• _Record set_:

(* ===== verification/PublicIp.v ===== *)
(** * Addresses on the internet (crates\/uwumail-store\/src\/public_ip.rs)

    Which addresses a worker may talk to on somebody else's word: the mail servers of a
    domain, a fetched mailbox, a list. *)

From S2P Require Import Prelude Network.

Module PublicIp.

(** The 32 bits that begin at octet [at_] of an IPv6 address. *)
Definition embedded (a at_ : Z) : Z := Z.shiftr a (96 - 8 * at_) `mod` 2 ^ 32.

Definition public_v4 (v4 : Z) : bool :=
  let a := octet v4 0 in
  let b := octet v4 1 in
  let c := octet v4 2 in
  let is_unspecified := v4 =? 0 in
  let is_loopback := a =? 127 in
  let is_private := (a =? 10) || ((a =? 172) && ((16 <=? b) && (b <=? 31))) || ((a =? 192) && (b =? 168)) in
  let is_link_local := (a =? 169) && (b =? 254) in
  let is_broadcast := v4 =? 2 ^ 32 - 1 in
  let is_multicast := (224 <=? a) && (a <=? 239) in
  negb (is_unspecified || is_loopback || is_private || is_link_local || is_broadcast || is_multicast
        || (a =? 0)
        || (240 <=? a)
        || ((a =? 100) && (Z.land b 0xc0 =? 64))
        || ((a =? 198) && (Z.land b 0xfe =? 18))
        || ((a =? 192) && (b =? 0) && ((c =? 0) || (c =? 2)))
        || ((a =? 198) && (b =? 51) && (c =? 100))
        || ((a =? 203) && (b =? 0) && (c =? 113))).

Definition is_public_ip (ip : IpAddr) : bool :=
  match to_canonical ip with
  | V4 v4 => public_v4 v4
  | V6 v6 =>
      let first := segment v6 0 in
      let second := segment v6 1 in
      let six := Z.shiftr v6 32 in
      let is_loopback := v6 =? 1 in
      let is_unspecified := v6 =? 0 in
      if (six =? Z.shiftl 0x64ff9b 64) || ((six =? 0) && negb is_loopback) then negb is_unspecified && public_v4 (embedded v6 12)
      else if first =? 0x2002 then public_v4 (embedded v6 2)
      else negb (is_unspecified
                 || ((first =? 0x64) && (second =? 0xff9b) && (segment v6 2 =? 1))
                 || ((first =? 0x2001) && (second =? 0))
                 || is_loopback
                 || (Z.land first 0xff00 =? 0xff00)
                 || (Z.land first 0xfe00 =? 0xfc00)
                 || (Z.land first 0xffc0 =? 0xfe80)
                 || ((first =? 0x2001) && (second =? 0x0db8)))
  end.

Definition read (s : string) : IpAddr := default (V4 0) (parse_ip (bs s)).

Example only_addresses_on_the_internet_are_public :
  forallb (fun s => negb (is_public_ip (read s)))
    ["127.0.0.1"; "10.1.2.3"; "172.16.0.1"; "192.168.1.20"; "169.254.1.1"; "100.64.0.1"; "0.0.0.0"; "255.255.255.255"; "224.0.0.1"; "198.18.0.1";
     "::1"; "::"; "fe80::1"; "fd00::1"; "ff02::1"; "::ffff:10.0.0.1"; "64:ff9b::7f00:1"; "64:ff9b:1::a00:1"; "2002:7f00:1::"; "::127.0.0.1"; "2001:db8::1"; "2001::1"]%string
  = true
  /\ forallb (fun s => is_public_ip (read s)) ["9.9.9.9"; "2606:4700::1111"; "64:ff9b::909:909"; "2002:909:909::1"; "::ffff:9.9.9.9"; "172.32.0.1"; "100.128.0.1"]%string = true.
Proof. vm_compute. done. Qed.

(** ** The networks nobody on the internet is in *)

Definition special_v4 : list Network :=
  omap (fun s => parse_network (bs s))
    ["0.0.0.0/8"; "10.0.0.0/8"; "100.64.0.0/10"; "127.0.0.0/8"; "169.254.0.0/16"; "172.16.0.0/12"; "192.0.0.0/24"; "192.0.2.0/24"; "192.168.0.0/16";
     "198.18.0.0/15"; "198.51.100.0/24"; "203.0.113.0/24"; "224.0.0.0/4"; "240.0.0.0/4"]%string.

(** An IPv4 network: the addresses with the bits it fixes. *)
Lemma contains_v4 net p a : 0 <= net < 2 ^ 32 -> 0 <= p <= 32 -> 0 <= a < 2 ^ 32 ->
  contains {| address := V4 net; prefix := p |} (V4 a) = (a / 2 ^ (32 - p) =? net / 2 ^ (32 - p)).
Proof.
  intros Hn Hp Ha. apply eq_true_iff_eq. rewrite contains_iff; [|exact (conj Hn (conj eq_refl Hp))|exact Ha]. cbn -[Z.pow]. rewrite Z.eqb_eq, <- !Z.shiftr_div_pow2 by lia.
  split; [by intros [_ H]|intros H; by split].
Qed.

Lemma octet_bounds a i : 0 <= octet a i < 256.
Proof. unfold octet. change 0xff with (Z.ones 8). rewrite Z.land_ones by lia. by apply Z.mod_pos_bound. Qed.

(** The tests on bits, as tests on ranges. *)
Lemma octet_bits b : 0 <= b < 256 -> (Z.land b 0xc0 =? 64) = (b / 64 =? 1) /\ (Z.land b 0xfe =? 18) = (b / 2 =? 9).
Proof.
  intros Hb. assert (forallb (fun n => let b := Z.of_nat n in bool_decide ((Z.land b 0xc0 =? 64) = (b / 64 =? 1) /\ (Z.land b 0xfe =? 18) = (b / 2 =? 9))) (seq 0 256) = true) as H by (vm_compute; reflexivity).
  rewrite forallb_forall in H. specialize (H (Z.to_nat b)). rewrite Z2Nat.id in H by lia. apply bool_decide_eq_true in H; [done|]. apply in_seq. lia.
Qed.

(** An IPv4 address is on the internet exactly when it is in none of the networks that
    are reserved: this machine, private and shared networks, link-local, documentation,
    benchmarks, multicast and what is kept for later. *)
Theorem public_v4_networks a : 0 <= a < 2 ^ 32 -> public_v4 a = negb (existsb (fun n => contains n (V4 a)) special_v4).
Proof.
  intros Ha. unfold public_v4. pose proof (octets a Ha) as Ho. pose proof (octet_bounds a 0) as H0. pose proof (octet_bounds a 1) as H1. pose proof (octet_bounds a 2) as H2. pose proof (octet_bounds a 3) as H3.
  destruct (octet_bits (octet a 1) H1) as [-> ->].
  revert Ho H0 H1 H2 H3. generalize (octet a 0), (octet a 1), (octet a 2), (octet a 3). intros x y z w Ho Hx Hy Hz Hw. cbv zeta.
  assert (a / 2 ^ 24 = x) as H24 by dlia. assert (a / 2 ^ 28 = x / 16) as H28 by dlia.
  assert (a / 2 ^ 16 = x * 256 + y) as H16 by dlia. assert (a / 2 ^ 8 = (x * 256 + y) * 256 + z) as H8 by dlia.
  assert (a / 2 ^ 22 = x * 4 + y / 64) as H22 by dlia. assert (a / 2 ^ 20 = x * 16 + y / 16) as H20 by dlia. assert (a / 2 ^ 17 = x * 128 + y / 2) as H17 by dlia.
  let l := eval vm_compute in special_v4 in change special_v4 with l. cbn [existsb]. rewrite !contains_v4 by lia. f_equal.
  change (32 - 8) with 24. change (32 - 10) with 22. change (32 - 16) with 16. change (32 - 12) with 20. change (32 - 24) with 8. change (32 - 15) with 17. change (32 - 4) with 28.
  rewrite H24, H28, H16, H8, H22, H20, H17. clear H24 H28 H16 H8 H22 H20 H17.
  repeat match goal with |- context [Z.eqb ?e (Z.div ?c ?d)] => let v := eval vm_compute in (Z.div c d) in change (Z.div c d) with v end.
  assert ((x * 4 + y / 64 =? 401) = (x =? 100) && (y / 64 =? 1)) as -> by dlia.
  assert ((x * 256 + y =? 43518) = (x =? 169) && (y =? 254)) as -> by lia.
  assert ((x * 16 + y / 16 =? 2753) = (x =? 172) && ((16 <=? y) && (y <=? 31))) as -> by dlia.
  assert (((x * 256 + y) * 256 + z =? 12582912) = (x =? 192) && (y =? 0) && (z =? 0)) as -> by lia.
  assert (((x * 256 + y) * 256 + z =? 12582914) = (x =? 192) && (y =? 0) && (z =? 2)) as -> by lia.
  assert ((x * 256 + y =? 49320) = (x =? 192) && (y =? 168)) as -> by lia.
  assert ((x * 128 + y / 2 =? 25353) = (x =? 198) && (y / 2 =? 9)) as -> by dlia.
  assert (((x * 256 + y) * 256 + z =? 12989284) = (x =? 198) && (y =? 51) && (z =? 100)) as -> by lia.
  assert (((x * 256 + y) * 256 + z =? 13303921) = (x =? 203) && (y =? 0) && (z =? 113)) as -> by lia.
  assert ((x / 16 =? 14) = (224 <=? x) && (x <=? 239)) as -> by dlia. assert ((x / 16 =? 15) = (240 <=? x)) as -> by dlia.
  assert ((a =? 0) = true -> (x =? 0) = true) as Hnone by lia. assert ((a =? 2 ^ 32 - 1) = true -> (240 <=? x) = true) as Hall by lia.
  rewrite orb_false_r. apply eq_true_iff_eq. clear -Hnone Hall. repeat (rewrite orb_true_iff || rewrite andb_true_iff). tauto.
Qed.

Lemma public_v4_networks_witness :
  public_v4 0xac1fffff = negb (existsb (fun n => contains n (V4 0xac1fffff)) special_v4) /\ public_v4 0xac1fffff = false /\ public_v4 0xac200000 = true.
Proof. split; [apply (public_v4_networks 0xac1fffff); lia|split; vm_compute; reflexivity]. Defined.

(** An IPv6 address that carries an IPv4 address is as public as that: mapped, NAT64,
    6to4 with whatever behind it, and the old compatible form. *)
Theorem carried_v4 a low : 0 <= a < 2 ^ 32 -> 0 <= low < 2 ^ 80 ->
  is_public_ip (V6 (0xffff * 2 ^ 32 + a)) = public_v4 a /\
  is_public_ip (V6 (0x64ff9b * 2 ^ 96 + a)) = public_v4 a /\
  is_public_ip (V6 (0x2002 * 2 ^ 112 + a * 2 ^ 80 + low)) = public_v4 a /\
  is_public_ip (V6 a) = public_v4 a.
Proof.
  intros Ha Hlow.
  assert (forall h b n, 0 <= n -> 0 <= b < 2 ^ n -> Z.shiftr (h * 2 ^ n + b) n = h) as Hhigh.
  { intros h b n Hn Hb. rewrite Z.shiftr_div_pow2 by lia. rewrite Z.div_add_l by lia. rewrite Z.div_small by lia. lia. }
  assert (forall h, 0 <= h -> (h * 2 ^ 32 + a) mod 2 ^ 32 = a) as Hlast by (intros h Hh; rewrite Z.add_comm, Z.mod_add by lia; by apply Z.mod_small).
  split_and!.
  - unfold is_public_ip, to_canonical. by rewrite Hhigh, Hlast by lia.
  - unfold is_public_ip, to_canonical. replace (0x64ff9b * 2 ^ 96 + a) with (0x64ff9b0000000000000000 * 2 ^ 32 + a) by lia. rewrite Hhigh by lia.
    change (_ =? 0xffff) with false. cbv iota zeta. rewrite Hhigh by lia. change (_ =? Z.shiftl _ 64) with true. cbn [orb]. unfold embedded.
    change (96 - 8 * 12) with 0. rewrite Z.shiftr_0_r, Hlast by lia. replace (_ =? 0) with false by lia. done.
  - set (v := 0x2002 * 2 ^ 112 + a * 2 ^ 80 + low).
    assert (0x2002 * 2 ^ 80 <= Z.shiftr v 32) as Hsix by (rewrite Z.shiftr_div_pow2 by lia; apply Z.div_le_lower_bound; lia).
    unfold is_public_ip, to_canonical. rewrite (proj2 (Z.eqb_neq (Z.shiftr v 32) 0xffff)) by lia. cbv iota zeta.
    rewrite (proj2 (Z.eqb_neq (Z.shiftr v 32) (Z.shiftl 0x64ff9b 64))) by (change (Z.shiftl 0x64ff9b 64) with (0x64ff9b * 2 ^ 64); lia).
    rewrite (proj2 (Z.eqb_neq (Z.shiftr v 32) 0)) by lia. cbn [orb andb].
    assert (segment v 0 = 0x2002) as ->.
    { unfold segment. change (112 - 16 * 0) with 112. unfold v. rewrite <- Z.add_assoc, Hhigh by lia. reflexivity. }
    change (0x2002 =? 0x2002) with true. cbv iota. unfold embedded. change (96 - 8 * 2) with 80. unfold v.
    replace (0x2002 * 2 ^ 112 + a * 2 ^ 80 + low) with ((0x2002 * 2 ^ 32 + a) * 2 ^ 80 + low) by lia. by rewrite Hhigh, Hlast by lia.
  - assert (Z.shiftr a 32 = 0) as Hs by (rewrite Z.shiftr_div_pow2 by lia; by apply Z.div_small).
    unfold is_public_ip, to_canonical. rewrite Hs. change (0 =? 0xffff) with false. cbv iota zeta. rewrite Hs.
    change (0 =? Z.shiftl _ _) with false. change (0 =? 0) with true. cbn [orb andb]. destruct (Z.eqb_spec a 1) as [->|Hone]; [reflexivity|].
    cbn [negb]. cbv iota. unfold embedded. change (96 - 8 * 12) with 0. rewrite Z.shiftr_0_r, Z.mod_small by lia. destruct (Z.eqb_spec a 0) as [->|Hzero]; [reflexivity|done].
Qed.

Lemma carried_v4_witness :
  is_public_ip (V6 (0xffff * 2 ^ 32 + 0x0a000001)) = public_v4 0x0a000001 /\ is_public_ip (read "64:ff9b::a00:1") = public_v4 0x0a000001
  /\ is_public_ip (read "2002:a00:1::7") = public_v4 0x0a000001 /\ is_public_ip (read "::10.0.0.1") = public_v4 0x0a000001 /\ public_v4 0x0a000001 = false.
Proof.
  destruct (carried_v4 0x0a000001 7 ltac:(lia) ltac:(lia)) as (H1 & H2 & H3 & H4).
  split; [exact H1|]. split; [exact H2|]. split; [exact H3|]. split; [exact H4|]. vm_compute. reflexivity.
Defined.

(** Networks for documentation that are newer than the code. *)
Example documentation_elsewhere : is_public_ip (read "3fff::1") = true /\ is_public_ip (read "100::1") = true.
Proof. vm_compute. done. Qed.
End PublicIp.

• _Exercise directions_: Output only an exact transcription of the lines above from the one with "Definition embedded (a" up to and including the one with "let is_loopback := a =? 127 in".

• _Output of the exercise_:
Definition embedded (a at_ : Z) : Z := Z.shiftr a (96 - 8 * at_) `mod` 2 ^ 32.

Definition public_v4 (v4 : Z) : bool :=
  let a := octet v4 0 in
  let b := octet v4 1 in
  let c := octet v4 2 in
  let is_unspecified := v4 =? 0 in
  let is_loopback := a =? 127 in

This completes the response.